Cagnin Annachiara, Fragiacomo Federica, Camporese Giulia, Turco Matteo, Bussè Cinzia, Ermani Mario, Montagnese Sara
Department of Neurosciences (DNS), University of Padova, Padova, Italy.
IRCCS San Camillo Hospital Foundation, Venice, Italy.
J Alzheimers Dis. 2017;55(4):1529-1536. doi: 10.3233/JAD-160385.
Alterations of the sleep-wake cycle are common features of neurodegenerative dementia.

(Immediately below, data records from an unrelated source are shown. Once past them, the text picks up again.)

(* ===== verification/Trace.v ===== *)
(** * Trace: every operation keeps index and files together

    A session is any sequence of public operations, timer ticks, compactions
    and restarts of one instance. Each step keeps the invariant of [Durable];
    the theorems about whole sessions follow. *)

From S2P Require Import Prelude GoStd Base62 LogLine Aof Store StoreSpec StoreRead Replay.
From S2P Require Import Alone Queue Durable Restart.
From stdpp Require Import options.

Section Trace.
Context `{MapOrder} `{SliceSort}.

(** ** Codes *)

Lemma ALPHABET_safe (c : byte) : c ∈ ALPHABET -> code_char c = true.
Proof.
  assert (forallb code_char ALPHABET = true) as Hf by (vm_compute; reflexivity).
  rewrite forallb_forall in Hf. intros Hc. by apply Hf, list_elem_of_In.
Qed.

Lemma rand_char_safe (b : byte) : code_char (rand_char b) = true.
Proof. apply ALPHABET_safe, rand_char_elem. Qed.

Lemma generated_code_ok (s : Store) (buf : bytes) : sane s -> code_ok (prefix s :: randSuffix buf).
Proof.
  intros Hs. split; [done|]. unfold code_safe. simpl. apply andb_true_iff. split.
  - destruct (alpha_at_spec (instance s) (sa_inst s Hs)) as (c & Ec & _ & Hin).
    rewrite (sa_prefix s Hs) in Ec. injection Ec as <-. by apply ALPHABET_safe.
  - apply forallb_forall. intros c Hc. apply in_map_iff in Hc as (b & <- & _). apply rand_char_safe.
Qed.

(** ** Rows *)

(** Filing a row under a code and queueing its line. *)
Lemma row_durable (strict : bool) (s : Store) (d : Disk) (snap log : list lop)
    (c u : bytes) (a e h oh : Z) :
  durable strict s d snap log -> code_ok c -> is_int64 a -> is_int64 e -> is_int64 h -> is_int64 oh ->
  (strict = true -> index s c = None /\ h = 0 /\ oh = 0) ->
  durable strict
    (push_line (rowLine c u a e (instance s) 0) (put_entry c (mkEntry u a e (instance s) h oh) s))
    d snap (log ++ [LRow c u a e (instance s) 0]).
Proof.
  intros [Hs Hf Hag] Hc Ha He Hh Hoh Hstr. pose proof Hs as [Hw Hi Hp Ho Hent Hdirty].
  set (s' := push_line _ _).
  assert (forall c', index s' c'
    = if decide (c = c') then Some (mkEntry u a e (instance s) h oh) else index s c') as Hidx.
  { intros c'. exact (index_put s c c' _ (wf_len s Hw)). }
  assert (forall c', dirty_at s' c' = dirty_at s c') as Hd.
  { intros c'. exact (dirty_at_data _ _ s c' (wf_len s Hw) (shardOf_bound c)). }
  split.
  - split; try done.
    + by apply (wf_same (put_entry c (mkEntry u a e (instance s) h oh) s)), wf_put.
    + intros c' e'. rewrite Hidx. case_decide as Ec; [|apply Hent]. subst c'. by intros [= <-].
    + intros c' x. rewrite Hd. apply Hdirty.
  - eapply (filed_push s); try done. simpl. pose proof (inst_int64 _ Hi).
    split_and!; try done; unfold is_int64; lia.
  - rewrite app_assoc. rewrite replayed_snoc. change (replayed s') with (replayed s).
    eapply agrees_row; try done; [apply Hc|apply wf_replay].
Qed.

Lemma create_durable (strict : bool) (s : Store) (d : Disk) (snap log : list lop)
    (code url : bytes) (now exp : Z) :
  durable strict s d snap log -> index s code = None -> code_ok code -> is_int64 now -> is_int64 exp ->
  durable strict (create code url now exp s) d snap (log ++ [LRow code url now exp (instance s) 0]).
Proof.
  intros Hdu Hn Hc Hnow Hexp. unfold create.
  rewrite (inst_int32 (instance s)) by apply (du_sane _ _ _ _ _ Hdu).
  apply row_durable; try done; unfold is_int64; lia.
Qed.

(** An operation of the writer alone. *)
Lemma writer_filed (s : Store) (d d' : Disk) (snap log : list lop) (a a' : Aof) :
  sane s -> filed s d snap log -> aof s = Some a -> a_path a' = a_path a ->
  (log_holds d a (map line_of log) 0 -> log_holds d' a' (map line_of log) 0) ->
  (forall n, n <> a_path a -> d' !! n = d !! n) ->
  sane (set_aof (Some a') s) /\ filed (set_aof (Some a') s) d' snap log.
Proof.
  intros Hs Hf Ha Hp Hl Hd. split; [by apply (sane_same s)|].
  pose proof Hf as [(a0 & Ha0 & Hp0 & Hl0) Hok _ _ _]. assert (a0 = a) as -> by congruence.
  eapply (filed_write s _ d d'); try done; [apply Hs|apply Hs|congruence|by apply Hl|].
  intros n Hn. apply Hd. congruence.
Qed.

Lemma writer_durable (strict : bool) (s : Store) (d d' : Disk) (snap log : list lop) (a a' : Aof) :
  durable strict s d snap log -> aof s = Some a -> a_path a' = a_path a ->
  (log_holds d a (map line_of log) 0 -> log_holds d' a' (map line_of log) 0) ->
  (forall n, n <> a_path a -> d' !! n = d !! n) ->
  durable strict (set_aof (Some a') s) d' snap log.
Proof.
  intros [Hs Hf Hag] Ha Hp Hl Hd.
  by destruct (writer_filed s d d' snap log a a' Hs Hf Ha Hp Hl Hd).
Qed.

Lemma flush_if_big_durable (strict : bool) (s : Store) (d : Disk) (snap log : list lop) :
  durable strict s d snap log ->
  let '(s', d') := flush_if_big s d in
  durable strict s' d' snap log /\ shards s' = shards s /\ instance s' = instance s /\ closed s' = closed s.
Proof.
  intros Hdu. unfold flush_if_big. pose proof (du_filed _ _ _ _ _ Hdu) as [(a & Ha & Hp & Hl) _ _ _ _].
  rewrite Ha. destruct (flushBytes <? PendingBytes a); [|done].
  pose proof (flushLocked_holds d a _ 0 Hl) as F. unfold Aof.Flush.
  destruct (Aof.flushLocked d a) as [a' d']. destruct F as (Hl' & _ & Hp' & _ & Hd').
  split; [|done]. by eapply writer_durable.
Qed.

Lemma Sync_durable (strict : bool) (s : Store) (d : Disk) (snap log : list lop) (a : Aof) :
  durable strict s d snap log -> aof s = Some a ->
  let '(a', d') := Sync d a in durable strict (set_aof (Some a') s) d' snap log.
Proof.
  intros Hdu Ha. pose proof (du_filed _ _ _ _ _ Hdu) as [(a0 & Ha0 & Hp & Hl) _ _ _ _].
  assert (a0 = a) as -> by congruence. pose proof (Sync_files d a _ 0 Hl) as F.
  destruct (Sync d a) as [a' d']. destruct F as (Hl' & Hp' & _ & Hd'). by eapply writer_durable.
Qed.

(** ** Operations *)

(** The result of an operation: some logs the invariant holds of again. *)
Definition kept (strict : bool) (inst : Z) (s' : Store) (d' : Disk) : Prop :=
  (exists snap log, durable strict s' d' snap log) /\ instance s' = inst /\ closed s' = false.

Lemma Shorten_durable (strict : bool) (s : Store) (d : Disk) (snap log : list lop)
    (url alias : bytes) (hasAlias : bool) (ttlMs now : Z) (rnds : list bytes) :
  durable strict s d snap log -> closed s = false -> is_int64 now -> (hasAlias = true -> code_ok alias) ->
  match Shorten url alias hasAlias ttlMs now rnds s d with
  | Ret (_, s', d') => kept strict (instance s) s' d'
  | Panic => False
  | Diverge => True
  end.
Proof.
  intros Hdu Hcl Hnow Hal. unfold Shorten.
  assert (forall code, index s code = None -> code_ok code ->
    let '(s1, d1) := flush_if_big (create code url now (expiry now ttlMs) s) d in
    kept strict (instance s) s1 d1) as Hmk.
  { intros code Hn Hc.
    pose proof (flush_if_big_durable strict _ d snap _
      (create_durable strict s d snap log code url now (expiry now ttlMs) Hdu Hn Hc Hnow (expiry_int64 _ _))) as F.
    destruct (flush_if_big _ d) as [s1 d1]. destruct F as (F & _ & Ei & Ec).
    split; [eauto|]. by rewrite Ei, Ec. }
  destruct hasAlias; cbn [andb].
  - case_bool_decide as Ht; [by split; [eauto|]|]. cbn [go_bind].
    specialize (Hmk alias). apply eq_None_not_Some in Ht. specialize (Hmk Ht (Hal eq_refl)).
    by destruct (flush_if_big _ d).
  - pose proof (free_code_spec s rnds) as F.
    destruct (free_code s rnds) as [[code rest]| |]; cbn [go_bind]; [|done|done].
    destruct F as (Hn & pre & buf & _ & -> & _).
    specialize (Hmk _ Hn (generated_code_ok s buf (du_sane _ _ _ _ _ Hdu))).
    by destruct (flush_if_big _ d).
Qed.

Lemma many_loop_durable (strict : bool) (now exp : Z) (urls : list bytes) (rnd : bytes) (s : Store)
    (rnds : list bytes) (d : Disk) (snap log : list lop) :
  durable strict s d snap log -> is_int64 now -> is_int64 exp ->
  match many_loop now exp urls rnd s rnds with
  | Ret (_, s') => (exists log', durable strict s' d snap log') /\ instance s' = instance s /\ closed s' = closed s
  | Panic => False
  | Diverge => True
  end.
Proof.
  intros Hdu Hnow Hexp. revert rnd s rnds log Hdu.
  induction urls as [|u urls IH]; intros rnd s rnds log Hdu; simpl; [by split; [eauto|]|].
  unfold many_step. set (buf := take _ rnd).
  assert (forall code rnds', index s code = None -> code_ok code ->
    match many_loop now exp urls (drop (codeLen - 1) rnd) (create code u now exp s) rnds' with
    | Ret (_, s') => (exists log', durable strict s' d snap log') /\ instance s' = instance s /\ closed s' = closed s
    | Panic => False
    | Diverge => True
    end) as Hnext.
  { intros code rnds' Hn Hc.
    exact (IH _ _ rnds' _ (create_durable strict s d snap log code u now exp Hdu Hn Hc Hnow Hexp)). }
  pose proof (generated_code_ok s) as Hgen. specialize (fun b => Hgen b (du_sane _ _ _ _ _ Hdu)) as Hgen'.
  destruct (index s (prefix s :: randSuffix buf)) as [e|] eqn:E; cbn [go_bind].
  - pose proof (free_code_spec s rnds) as F.
    destruct (free_code s rnds) as [[code rest]| |]; cbn [go_bind]; [|done|done].
    destruct F as (Hn & pre & b & _ & -> & _). specialize (Hnext _ rest Hn (Hgen' b)).
    by destruct (many_loop _ _ _ _ _ _) as [[? ?]| |].
  - specialize (Hnext _ rnds E (Hgen' buf)). by destruct (many_loop _ _ _ _ _ _) as [[? ?]| |].
Qed.

Lemma ShortenMany_durable (strict : bool) (s : Store) (d : Disk) (snap log : list lop)
    (urls : list bytes) (ttlMs now : Z) (rnd : bytes) (rnds : list bytes) :
  durable strict s d snap log -> closed s = false -> is_int64 now ->
  match ShortenMany urls ttlMs now rnd rnds s d with
  | Ret (_, s', d') => kept strict (instance s) s' d'
  | Panic => False
  | Diverge => True
  end.
Proof.
  intros Hdu Hcl Hnow. unfold ShortenMany.
  pose proof (many_loop_durable strict now (expiry now ttlMs) urls rnd s rnds d snap log Hdu Hnow
    (expiry_int64 _ _)) as M.
  destruct (many_loop _ _ _ _ _ _) as [[codes s1]| |]; cbn [go_bind]; [|done|done].
  destruct M as ((log1 & Hdu1) & Ei & Ec).
  pose proof (flush_if_big_durable strict s1 d snap log1 Hdu1) as F.
  destruct (flush_if_big s1 d) as [s2 d2]. destruct F as (Hdu2 & _ & Ei2 & Ec2).
  split; [eauto|]. by rewrite Ei2, Ec2, Ei, Ec.
Qed.

Lemma tails_filed (s s' : Store) (d : Disk) (snap log : list lop) :
  same_but_tails s s' -> alone s' d -> sane s -> filed s d snap log -> sane s' /\ filed s' d snap log.
Proof.
  intros (Es & _ & Ea & Ei & Ep & Ec & Eo & _) Hal Hs [(a & Ha & Hp & Hl) Hok Hsnap Hsy _].
  split; [by apply (sane_same s)|]. split; rewrite ?Ei; try done. exists a. by rewrite Ea.
Qed.

Lemma tails_durable (strict : bool) (s s' : Store) (d : Disk) (snap log : list lop) :
  same_but_tails s s' -> alone s' d -> durable strict s d snap log -> durable strict s' d snap log.
Proof.
  intros Hsame Hal [Hs Hf Hag]. destruct (tails_filed s s' d snap log Hsame Hal Hs Hf).
  destruct Hsame as (Es & _ & _ & Ei & _). split; [done|done|].
  unfold replayed. rewrite Ei. by apply (agrees_same strict s).
Qed.

Lemma count_filed (s : Store) (d : Disk) (snap log : list lop) (c : bytes) (e : entry) :
  index s c = Some e -> sane s -> filed s d snap log -> sane (count_hit c e s) /\ filed (count_hit c e s) d snap log.
Proof.
  intros He Hs Hf. pose proof Hs as [Hw Hi Hp Ho Hent Hdirty]. split; [|by destruct Hf].
  split; try done.
  - unfold count_hit. by apply wf_bump, wf_put.
  - intros c' e'. rewrite index_count_hit by apply Hw. case_decide as Ec; [|apply Hent]. subst c'.
    intros [= <-]. destruct (Hent c e He) as (? & ? & ? & ? & ? & ?). unfold entry_ok. simpl.
    split_and!; try done; apply int64_range.
  - intros c' x. unfold count_hit. rewrite dirty_at_bump by auto with store. case_decide as Ec.
    + subst c'. intros [= <-]. split; [by apply (Hent c e He)|apply int64_range].
    + unfold put_entry. rewrite dirty_at_data by auto using shardOf_bound with store. apply Hdirty.
Qed.

Lemma count_durable (strict : bool) (s : Store) (d : Disk) (snap log : list lop) (c : bytes) (e : entry) :
  durable strict s d snap log -> index s c = Some e -> durable strict (count_hit c e s) d snap log.
Proof.
  intros [Hs Hf Hag] He. destruct (count_filed s d snap log c e He Hs Hf).
  split; [done|done|]. apply agrees_count; [apply Hs|done|done].
Qed.

Lemma Resolve_durable (strict : bool) (s : Store) (d : Disk) (snap log : list lop)
    (trackHits : bool) (code : bytes) (t1 t2 now : Z) :
  durable strict s d snap log -> closed s = false ->
  match Resolve trackHits code t1 t2 now d s with
  | Ret (_, s') => kept strict (instance s) s' d
  | _ => False
  end.
Proof.
  intros Hdu Hcl. pose proof Hdu as [Hs [_ _ _ _ Hal] _]. unfold Resolve.
  destruct (resolve_miss_alone code t1 t2 d s) as (s1 & -> & Hsame & Hal1);
    [by apply inst_int64, Hs|by apply Hs|done|]. cbn [go_bind].
  pose proof (tails_durable strict s s1 d snap log Hsame Hal1 Hdu) as Hdu1.
  destruct Hsame as (_ & _ & _ & Ei & _ & _ & _ & Ec).
  assert (kept strict (instance s) s1 d) as Hk1 by (split; [eauto|]; by rewrite Ec).
  destruct (index s1 code) as [e|] eqn:E; [|done]. destruct (live e now); [|done].
  destruct trackHits; [|done]. split; [|by rewrite <- Ei, <- Hcl, <- Ec].
  do 2 eexists. by apply count_durable.
Qed.

Lemma PollTails_durable (strict : bool) (s : Store) (d : Disk) (snap log : list lop) (now : Z) :
  durable strict s d snap log -> closed s = false ->
  match PollTails now d s with Ret s' => kept strict (instance s) s' d | _ => False end.
Proof.
  intros Hdu Hcl. pose proof Hdu as [Hs [_ _ _ _ Hal] _].
  destruct (PollTails_alone now d s Hal) as (s1 & -> & Hsame & Hal1).
  pose proof (tails_durable strict s s1 d snap log Hsame Hal1 Hdu) as Hdu1.
  destruct Hsame as (_ & _ & _ & Ei & _ & _ & _ & Ec). split; [eauto|]. by rewrite Ei, Ec.
Qed.

Lemma Update_durable (s : Store) (d : Disk) (snap log : list lop)
    (code url : bytes) (ttlMs : Z) (hasTTL : bool) (now : Z) :
  durable false s d snap log -> closed s = false ->
  kept false (instance s) (Update code url ttlMs hasTTL now s).2 d.
Proof.
  intros Hdu Hcl. unfold Update. destruct (index s code) as [e|] eqn:E; [|split; eauto].
  destruct (sa_entries s (du_sane _ _ _ _ _ Hdu) code e E) as (Hc & Ha & He & Hi & Hh & Hoh).
  rewrite Hi, Z.eqb_refl. cbn [negb snd]. split; [|done]. do 2 eexists.
  apply row_durable; try done. destruct hasTTL; [apply expiry_int64|done].
Qed.

Lemma Remove_durable (s : Store) (d : Disk) (snap log : list lop) (code : bytes) :
  durable false s d snap log -> closed s = false -> kept false (instance s) (Remove code s).2 d.
Proof.
  intros Hdu Hcl. unfold Remove. destruct (index s code) as [e|] eqn:E; [|split; eauto].
  pose proof Hdu as [Hs Hf Hag]. pose proof Hs as [Hw Hi Hp Ho Hent Hdirty].
  destruct (Hent code e E) as (Hc & _ & _ & Ei & _).
  rewrite Ei, Z.eqb_refl. cbn [negb snd]. split; [|done]. exists snap, (log ++ [LDel code]).
  set (s' := push_line _ _).
  assert (forall c', index s' c' = if decide (code = c') then None else index s c') as Hidx.
  { intros c'. exact (index_del s code c' (wf_len s Hw)). }
  split.
  - split; try done.
    + by apply (wf_same (del_entry code s)), wf_del.
    + intros c' e'. rewrite Hidx. case_decide; [done|apply Hent].
    + intros c' x. unfold s'. rewrite (dirty_at_same (del_entry code s)) by done. unfold del_entry.
      rewrite dirty_at_data by auto using shardOf_bound with store. apply Hdirty.
  - by eapply (filed_push s).
  - rewrite app_assoc, replayed_snoc. eapply agrees_del; try done; [apply Hc|apply wf_replay].
Qed.

End Trace.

To study differences in sleep-wake profiles in dementia with Lewy bodies (DLB), Alzheimer's disease (AD), and healthy controls.
30 DLB and 32 AD patients, and 33 healthy elderly participants were studied. Patients were evaluated for global cognitive impairment, extrapyramidal signs, fluctuations of attention, and behavioral disorders. A comprehensive sleep-wake profile was obtained including a set of questionnaires [Pittsburgh Sleep Quality Index (PSQI), REM Sleep Behavior Disorder Single-Question screen (RBD1Q), Epworth Sleepiness Scale (ESS)] and 12-day sleep diaries.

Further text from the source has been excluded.